Niche diversification of Sphagnum relative to environmental factors in northern Minnesota peatlands

Abstract
The peatlands sampled in this study are located in northern Minnesota and include 32 stands positioned in 7 sites in the Red Lake peatland and Lake Itasca areas. Surface water chemistry ranges from pH values of 4.6 to 7.4, with corrected conductivity of 53 to 476 .mu.ohms cm-1 and Ca of 6.9 to 44.5 ppm. Six broad physiognomic landscape units are delimited based on quantitative analysis of the vegetation; these range from ombrotrophic ovoid islands to strongly minerotrophic forested fens. These landscape units can best be further divided or themselves characterized by the dominant Sphagnum spp. Calculations of niche breadth across 8 microhabitat axes and niche overlap for 4 microhabitat axes (pH, corrected conductivity, height above H2O level and shade) for 13 spp. of Shagnum [S. angustifolium, S. centrale. S. contortum, S. fallax, S. fuscum, S. magellanicum, S. nemoreum, S. papillosum, S. rubellum, S. teres, S. subsecundum, S. warnstortii, S. wulfianum] suggest independent species utilization of the gradients. Among the mire-expanse species, niche breadths become narrower from hollow to hummock along Ca and pH gradients, whereas broadest niche breadths are present for midhummock species along the height gradient. For the taxonomically close species, S. fallax and S. angustifolium, niche overlap is greatest for conductivity and pH, whereas overlap is least along the height gradient.
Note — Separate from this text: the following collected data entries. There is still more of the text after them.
Lemma outstanding_lookup t c token r x :
  cache_inv t c →
  outstanding c !! token = Some (r, x) ↔
  ∃ id e, (id, e) ∈ rq_ll c ∧ ce_token e = token ∧ ce_req e = r ∧ ce_expireTime e = x.
Proof.
  intros Hinv. unfold outstanding. rewrite <- elem_of_list_to_map.
  - rewrite list_elem_of_fmap. split.
    + intros ([id e] & Heq & Hin). injection Heq as -> -> ->. by exists id, e.
    + intros (id & e & Hin & <- & <- & <-). by exists (id, e).
  - rewrite <- list_fmap_compose. exact (inv_tokens _ _ Hinv).
Qed.

Lemma outstanding_remove t c id e :
  cache_inv t c → (id, e) ∈ rq_ll c → outstanding (remove_element c id (ce_token e)) = delete (ce_token e) (outstanding c).
Proof.
  intros Hinv Hin. apply map_eq. intros token. apply option_eq. intros [r x].
  rewrite (outstanding_lookup t) by by apply remove_inv.
  rewrite lookup_delete_Some, (outstanding_lookup t) by done. cbn. split.
  - intros (id' & e' & [Hid Hin']%list_elem_of_filter & Htok & Hr & Hx). split; [|by exists id', e'].
    intros Heq. destruct (inv_same_token _ _ _ _ _ _ Hinv Hin' Hin) as [-> _]; [congruence|done].
  - intros (Hne & id' & e' & Hin' & Htok & Hr & Hx). exists id', e'. split_and!; [|done..].
    apply list_elem_of_filter. split; [|done]. cbn. intros ->. apply Hne. rewrite <- Htok. f_equal.
    by eapply inv_same_id.
Qed.
(** *** Garbage collection *)

Definition live (now : Z) (m : gmap string (request * Z)) : gmap string (request * Z) :=
  filter (λ kv, ¬ (kv.2.2 < now)%Z) m.

Lemma sorted_last (l : list (nat * cacheEntry request)) el :
  StronglySorted (λ a b, (ce_expireTime b.2 ≤ ce_expireTime a.2)%Z) l → last l = Some el →
  ∀ el', el' ∈ l → (ce_expireTime el.2 ≤ ce_expireTime el'.2)%Z.
Proof.
  intros Hsorted [l' ->]%last_Some el' [Hin| ->%list_elem_of_singleton]%elem_of_app; [|done].
  apply (StronglySorted_app_1_elem_of _ _ _ el' el Hsorted); [done|]. by apply list_elem_of_singleton.
Qed.

Lemma live_lookup now (m : gmap string (request * Z)) token r x :
  live now m !! token = Some (r, x) ↔ m !! token = Some (r, x) ∧ ¬ (x < now)%Z.
Proof. apply map_lookup_filter_Some. Qed.

Lemma live_delete now token r x (m : gmap string (request * Z)) :
  m !! token = Some (r, x) → (x < now)%Z → live now (delete token m) = live now m.
Proof.
  intros Hm Hx. apply map_eq. intros token'. apply option_eq. intros [r' x'].
  rewrite !live_lookup, lookup_delete_Some. split; [tauto|]. intros [Hm' Hx']. split_and!; [|done..].
  intros <-. rewrite Hm in Hm'. injection Hm' as _ <-. done.
Qed.

(** The expired entries are exactly the ones collected. *)
Lemma gc_spec t now c :
  cache_inv t c → cache_inv t (gc now c) ∧ outstanding (gc now c) = live now (outstanding c).
Proof.
  unfold gc. remember (length (rq_ll c)) as fuel eqn:Hfuel. assert (length (rq_ll c) ≤ fuel) as Hlen by lia.
  clear Hfuel. revert c Hlen. induction fuel as [|fuel IH]; intros c Hlen Hinv; cbn.
  - split; [done|]. destruct c as [[] ? ?]; [done|cbn in Hlen; lia].
  - destruct (last (rq_ll c)) as [[id e]|] eqn:Hlast.
    2:{ apply last_None in Hlast. split; [done|]. unfold outstanding. rewrite Hlast. done. }
    pose proof (last_Some_elem_of _ _ Hlast) as Hin. destruct (ce_expireTime e <? now)%Z eqn:Hexp; cbn.
    + apply Z.ltb_lt in Hexp. destruct (IH (remove_element c id (ce_token e))) as [Hinv' Hout].
      * cbn. apply list_elem_of_lookup_1 in Hin as [i Hi].
        enough (length (filter (λ el, el.1 ≠ id) (rq_ll c)) < length (rq_ll c)) by lia.
        apply length_filter_lt with (id, e); [|cbn; tauto]. by eapply list_elem_of_lookup_2.
      * by apply remove_inv.
      * split; [done|]. rewrite Hout, (outstanding_remove t) by done.
        eapply live_delete; [|exact Hexp]. apply (outstanding_lookup t); [done|]. by exists id, e.
    + apply Z.ltb_ge in Hexp. split; [done|].
      apply map_eq. intros token. apply option_eq. intros [r x]. rewrite live_lookup. split; [|tauto].
      intros Hout. split; [done|]. apply (outstanding_lookup t) in Hout as (id' & e' & Hin' & _ & _ & <-); [|done].
      pose proof (sorted_last _ _ (inv_sorted _ _ Hinv) Hlast _ Hin') as Hle. cbn in Hle. lia.
Qed.
(** *** Tokens *)

Lemma encoded_length raw : slen raw = tokenSize → slen (RawURLEncoding_EncodeToString raw) = tokenLen.
Proof. do 7 (destruct raw as [|? raw]; try discriminate 1). done. Qed.

Lemma stake_all n x : slen x = n → stake n x = x.
Proof. intros <-. induction x as [|a x IH]; cbn; congruence. Qed.

Lemma uniqueToken_fresh tries reads tokens token :
  (∀ raw, inl raw ∈ reads → slen raw = tokenSize) →
  uniqueToken_loop tries reads tokens = inl token → tokens !! token = None.
Proof.
  revert reads. induction tries as [|tries IH]; intros reads Hreads; cbn [uniqueToken_loop]; [done|].
  destruct reads as [|[raw|err] reads]; [done| |done]. cbn zeta.
  rewrite stake_all by (apply encoded_length, Hreads; left).
  destruct (tokens !! RawURLEncoding_EncodeToString raw) as [id|] eqn:Htok.
  - apply IH. intros raw' Hraw'. apply Hreads. by right.
  - by injection 1 as <-.
Qed.

Lemma tokens_outstanding t c token :
  cache_inv t c → rq_tokens c !! token = None ↔ outstanding c !! token = None.
Proof.
  intros Hinv. rewrite !eq_None_not_Some. apply not_iff_compat. split.
  - intros [id (e & Hin & Htok)%(inv_map _ _ Hinv)]. exists (ce_req e, ce_expireTime e).
    apply (outstanding_lookup t); [done|]. by exists id, e.
  - intros [[r x] (id & e & Hin & Htok & _)%(outstanding_lookup t)]; [|done].
    exists id. apply (inv_map _ _ Hinv). by exists e.
Qed.

Lemma outstanding_size t c : cache_inv t c → size (outstanding c) = length (rq_ll c).
Proof.
  intros Hinv. unfold outstanding. rewrite <- length_map_to_list, map_to_list_to_map, length_fmap; [done|].
  rewrite <- list_fmap_compose. exact (inv_tokens _ _ Hinv).
Qed.

Lemma insert_inv t now1 c token (req : request) :
  cache_inv t c → (t ≤ now1)%Z → length (rq_ll c) < maxInFlight → rq_tokens c !! token = None →
  let entry := {| ce_token := token; ce_req := req; ce_expireTime := (now1 + cacheTTL)%Z |} in
  cache_inv now1 {| rq_ll := (rq_next c, entry) :: rq_ll c; rq_tokens := <[token := rq_next c]> (rq_tokens c);
                    rq_next := Datatypes.S (rq_next c) |}.
Proof.
  intros Hinv Ht Hlen Hfresh entry. pose proof Hinv as []. split; cbn.
  - apply NoDup_cons. split; [|done]. intros (el & Heq & Hel)%list_elem_of_fmap. apply inv_fresh0 in Hel. lia.
  - intros el [->|Hel]%elem_of_cons; cbn; [lia|]. apply inv_fresh0 in Hel. lia.
  - apply NoDup_cons. split; [|done]. intros ([id e] & Heq & Hel)%list_elem_of_fmap. cbn in Heq.
    enough (rq_tokens c !! token = Some id) by congruence. apply inv_map0. by exists e.
  - intros token' id. destruct (decide (token' = token)) as [->|Hne].
    + rewrite lookup_insert_eq. split.
      * injection 1 as <-. exists entry. split; [left|done].
      * intros (e & [Heq|Hin]%elem_of_cons & Htok); [by injection Heq as -> _|].
        enough (rq_tokens c !! token = Some id) by congruence. apply inv_map0. by exists e.
    + rewrite lookup_insert_ne, inv_map0 by done. split; intros (e & Hin & Htok); exists e; (split; [|done]).
      * by right.
      * apply elem_of_cons in Hin as [Heq|Hin]; [|done]. injection Heq as _ ->. by cbn in Htok.
  - constructor; [done|]. apply Forall_forall. intros el Hel. cbn. specialize (inv_time0 _ Hel). lia.
  - intros el [->|Hel]%elem_of_cons; cbn; [lia|]. specialize (inv_time0 _ Hel). lia.
  - lia.
Qed.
Quantification of niche breadth and niche overlap indicates considerable niche diversification along these microhabitat gradients, with individual species interacting independently to different gradients. These differing niche breadths along several different gradients suggest that these species of Sphagnum are largely equilibrium species, not opportunistic ones. In general, niche overlap is smaller in mire habitats where an abundance of bryophytes coexist with Sphagnum and highest in mire-expanse situations where Sphagnum is dominant.